2500 Year Old Human Footprints Discovered: Insight into the Formation of Fossil Footprints

Countless numbers of footprints made by hundreds of kinds of organisms are preserved in hundreds of individual layers of the geological column.   Millions of these tracks have been identified from just the tiny fraction of the rocks that are exposed at the surface of the Earth.   But how were so many footprints preserved?

Dinosaur footprints on a block of rock that became dislodged from higher above. Two of my boys are serve as size references. Image: Joel Duff
Dinosaur footprints on a block of sandstone near Moab Utah.  There are two obvious prints to my sons right but there are several other less apparent prints on this same block. Two of my sons serve as size references. Image: Joel Duff

In conversations with young earth creationists I have been assured that footprints can’t be preserved as fossils.  At least they can’t be preserved by any process that occurs today.  At an Answers in Genesis conference I attended a speaker mocked the idea that footprints of dinosaurs could be preserved by conventional geological methods pointing out that it would be silly to think that footprints on a beach or even muddy lake edge would last long enough to harden into rock and be preserved.  I know these are over generalizations made to point the audience to a “better” solution to a perceived “footprint problem,”  but even the top geologists, Dr.
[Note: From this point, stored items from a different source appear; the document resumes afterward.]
Lemma presentation_parts_agree_witness :
  length
    (filter (λ rel : string * string, rel.1 = "rId1001")
       (Assembler.pk_pres_rels
          (Assembler.create_pptx_structure ∅ Assembler.empty_dir ∅ 1 1 3)))
  = 1%nat.
Proof.
  pose proof (presentation_parts_agree ∅ Assembler.empty_dir ∅ 1 1 3) as H.
  cbv zeta in H. destruct H as (_ & _ & _ & _ & _ & H & _).
  apply (H 1%nat 257 "rId1001"). reflexivity.
Defined.

Section PackageSlides.
Import Segmenter Assembler.

Lemma package_slide_lookup (store : gmap string Carver.bytes) (old : part_dir)
  (slides_content : gmap Z slide_data) (part_num start_slide end_slide : Z) (k : nat) :
start_slide + Z.of_nat k ≤ end_slide →
pk_slides
  (create_pptx_structure store old slides_content part_num start_slide end_slide)
!! k
= Some
    match slides_content !! (start_slide + Z.of_nat k) with
    | Some sd =>
        create_placeholder_slide (start_slide + Z.of_nat k)
          (title sd) (content sd) (images sd)
    | None =>
        (SlidePart
           (title_text ("Recovered Slide " +:+ PyStr.of_int (start_slide + Z.of_nat k)))
           [] [],
         [])
    end.
Proof.
intros Hk. unfold create_pptx_structure. simpl.
rewrite !list_lookup_fmap.
rewrite lookup_seqZ_lt by lia. simpl. f_equal.
apply slide_for_restricted. apply elem_of_seqZ. lia.
Qed.

End PackageSlides.

(** X5. The k-th slide part of a package, counting from zero, is written
    for slide number [start_slide + k]: from that slide group's title,
    body and images when the dictionary has one, and otherwise as a filler
    titled "Recovered Slide <number>" with no text run, no picture and no
    relationship. *)
Theorem package_slide_parts (store : gmap string Carver.bytes)
    (old : Assembler.part_dir)
    (slides_content : gmap Z Segmenter.slide_data)
    (part_num start_slide end_slide : Z) (k : nat) :
  start_slide + Z.of_nat k ≤ end_slide →
  Assembler.pk_slides
    (Assembler.create_pptx_structure store old slides_content part_num start_slide
       end_slide)
  !! k
  = Some
      match slides_content !! (start_slide + Z.of_nat k) with
      | Some sd =>
          Assembler.create_placeholder_slide (start_slide + Z.of_nat k)
            (Segmenter.title sd) (Segmenter.content sd) (Segmenter.images sd)
      | None =>
          (Assembler.SlidePart
             (Assembler.title_text
                ("Recovered Slide " +:+ PyStr.of_int (start_slide + Z.of_nat k)))
             [] [],
           [])
      end.
Proof. apply package_slide_lookup. Qed.

Lemma package_slide_parts_witness :
  Assembler.pk_slides
    (Assembler.create_pptx_structure ∅ Assembler.empty_dir ∅ 1 5 6) !! 1%nat
  = Some (Assembler.SlidePart "Recovered Slide 6" [] [], []).
Proof.
  rewrite (package_slide_parts ∅ Assembler.empty_dir ∅ 1 5 6 1) by lia. reflexivity.
Defined.

Section PackageMedia.
Import Segmenter Assembler.

(** The names the copy loop runs over: the images of the slide groups of
  the range. *)
Lemma used_images_spec (slides_content : gmap Z slide_data)
  (start_slide end_slide : Z) (img : string) :
img ∈ mjoin ((slide_for
                (restrict_to slides_content
                   (seqZ start_slide (end_slide + 1 - start_slide)))
              <$> seqZ start_slide (end_slide + 1 - start_slide)).*2)
↔ ∃ slide_num sd,
    start_slide ≤ slide_num ≤ end_slide
    ∧ slides_content !! slide_num = Some sd
    ∧ img ∈ images sd.
Proof.
set (slide_range := seqZ start_slide (end_slide + 1 - start_slide)). split.
- intros (imgs & Himg & Himgs)%list_elem_of_join.
  apply list_elem_of_fmap in Himgs as ([part imgs'] & -> & Hw).
  apply list_elem_of_fmap in Hw as (num & Heq & Hnum). simpl in Himg.
  pose proof Hnum as Hrange. apply elem_of_seqZ in Hrange.
  unfold slide_for in Heq. rewrite restrict_to_lookup in Heq.
  rewrite decide_True in Heq by done.
  destruct (slides_content !! num) as [sd|] eqn:Hsd.
  + injection Heq as _ ->. exists num, sd. split; [lia|done].
  + injection Heq as _ ->. by apply elem_of_nil in Himg.
- intros (num & sd & Hrange & Hsd & Himg).
  assert (num ∈ slide_range) as Hnum by (apply elem_of_seqZ; lia).
  apply list_elem_of_join. exists (images sd). split; [done|].
  apply list_elem_of_fmap.
  exists (slide_for (restrict_to slides_content slide_range) num).
  split.
  + unfold slide_for. rewrite restrict_to_lookup, decide_True by done.
    by rewrite Hsd.
  + apply list_elem_of_fmap. by exists num.
Qed.

End PackageMedia.

(** X6. Every file in a package's media directory is either named in the
    image list of a slide group of the package's range, and is then that
    name's copy from the media store or its placeholder, or was in the
    directory before the call under a name that no slide group of the
    range uses, and is then unchanged. *)
Theorem package_media_used_or_stale (store : gmap string Carver.bytes)
    (old : Assembler.part_dir)
    (slides_content : gmap Z Segmenter.slide_data)
    (part_num start_slide end_slide : Z) (img : string) (file : Assembler.media_file) :
  Assembler.pk_media
    (Assembler.create_pptx_structure store old slides_content part_num start_slide
       end_slide)
  !! img = Some file →
  (file = Assembler.media_for store img
   ∧ ∃ slide_num sd,
       start_slide ≤ slide_num ≤ end_slide
       ∧ slides_content !! slide_num = Some sd
       ∧ img ∈ Segmenter.images sd)
  ∨ (Assembler.pd_media old !! img = Some file
     ∧ ∀ slide_num sd,
         start_slide ≤ slide_num ≤ end_slide →
         slides_content !! slide_num = Some sd →
         img ∉ Segmenter.images sd).
Proof.
  unfold Assembler.create_pptx_structure. simpl.
  rewrite copy_loop_lookup.
  destruct (decide _) as [Hin|Hnin].
  - intros [= <-]. left. split; [done|].
    rewrite elem_of_remove_dups in Hin. by apply used_images_spec in Hin.
  - intros Hold. right. split; [done|].
    intros slide_num sd Hrange Hsd Himg. apply Hnin.
    rewrite elem_of_remove_dups. apply used_images_spec. by exists slide_num, sd.
Qed.

Lemma package_media_used_or_stale_witness :
  Assembler.PlaceholderImage "image_1.png" = Assembler.media_for ∅ "image_1.png"
  ∧ ∃ slide_num sd,
      1 ≤ slide_num ≤ 1
      ∧ (<[1 := Segmenter.SlideData "A" [] ["image_1.png"]]> ∅
         : gmap Z Segmenter.slide_data) !! slide_num = Some sd
      ∧ "image_1.png" ∈ Segmenter.images sd.
Proof.
  destruct (package_media_used_or_stale ∅
              (Assembler.PartDir ∅ (<["old.png" := Assembler.Copied []]> ∅))
              (<[1 := Segmenter.SlideData "A" [] ["image_1.png"]]> ∅) 1 1 1
              "image_1.png" (Assembler.PlaceholderImage "image_1.png"))
    as [Hused|[Hstale _]].
  - reflexivity.
  - exact Hused.
  - vm_compute in Hstale. discriminate.
Defined.

(** ** The pipeline, end to end *)

Section PipelineRuns.
Import Exn Segmenter Distributor Assembler Pipeline.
Snelling, at Answers in Genesis has made similar statements in print.  Here he addresses dinosaur footprints:

Biblical geologists, on the other hand, say it is the conventional geologists who, in fact, face a dilemma. If geologic change takes place slowly, surely footprints made in mud would be obliterated by wind and rain long before the prints were covered by new sediments and hardened into rock.

Snelling is perfectly willing to allow his audience to believe that conventional geology has no explanation for footprints even though he knows that many footprints can and are produced under conditions that we observe today.  He makes what sounds like an obvious point and who would deny that as you walk around you would have no expectation that your footprints will become “fossilized.”  Snelling and other YEC speakers take this common knowledge of their audience and then show long sets of dinosaur tracks and then ask, how then could these have been preserved? The answer, they say, is found in the Noahic global flood in which cataclysmic waves of sediments immediately covered the tracks of these animals preserving them in the rock record.

YECs believe that special circumstances are required to explain footprints but since they believe that all, or nearly all, of them were produced in the span of one year during a flood, the huge number of prints contained in the rocks would require that a large percentage of all of the footprints made by animals running around trying to escape the flood had to be preserved. This is an extraordinarily optimistic scenario.

In the ancient earth scenario only a few footprints of the millions made by a single individual during its lifetime of a population of millions of individuals need be preserved every thousand years or more to account for the observed footprints in rock.  Even if only 0.000000001% of all footprints left by dinosaurs, mammals and humans were preserved, the geological record would have abundant footprints.  And it does!

I have written about preserved footprints many times and discussed how they challenge the flood geology hypotheses of young earth creationists (see: A New Dinosaur Trackway Near Moab, UTPreservation of Behavior – Fossilized Elephant Tracks from the Arabian Peninsula).  That fossilization of footprints can happen without a global catastrophe is obvious once you become familiar with the footprint record.  After all, there are human footprints found in numerous places in the world (see my article: Human Fossil Footprints found below Ice Age Deposits) and all YECs recognize these as having been formed after a global flood.  Hence, they must admit that footprints can be preserved in local contexts.

The preservation of footprints, just like all other fossils is a very rare event and does require a fortuitous set of circumstances to occur. A recent discovery shows just how such a fortuitous circumstance has occurred.   No global flood was required but rather just a local flood of a few acres.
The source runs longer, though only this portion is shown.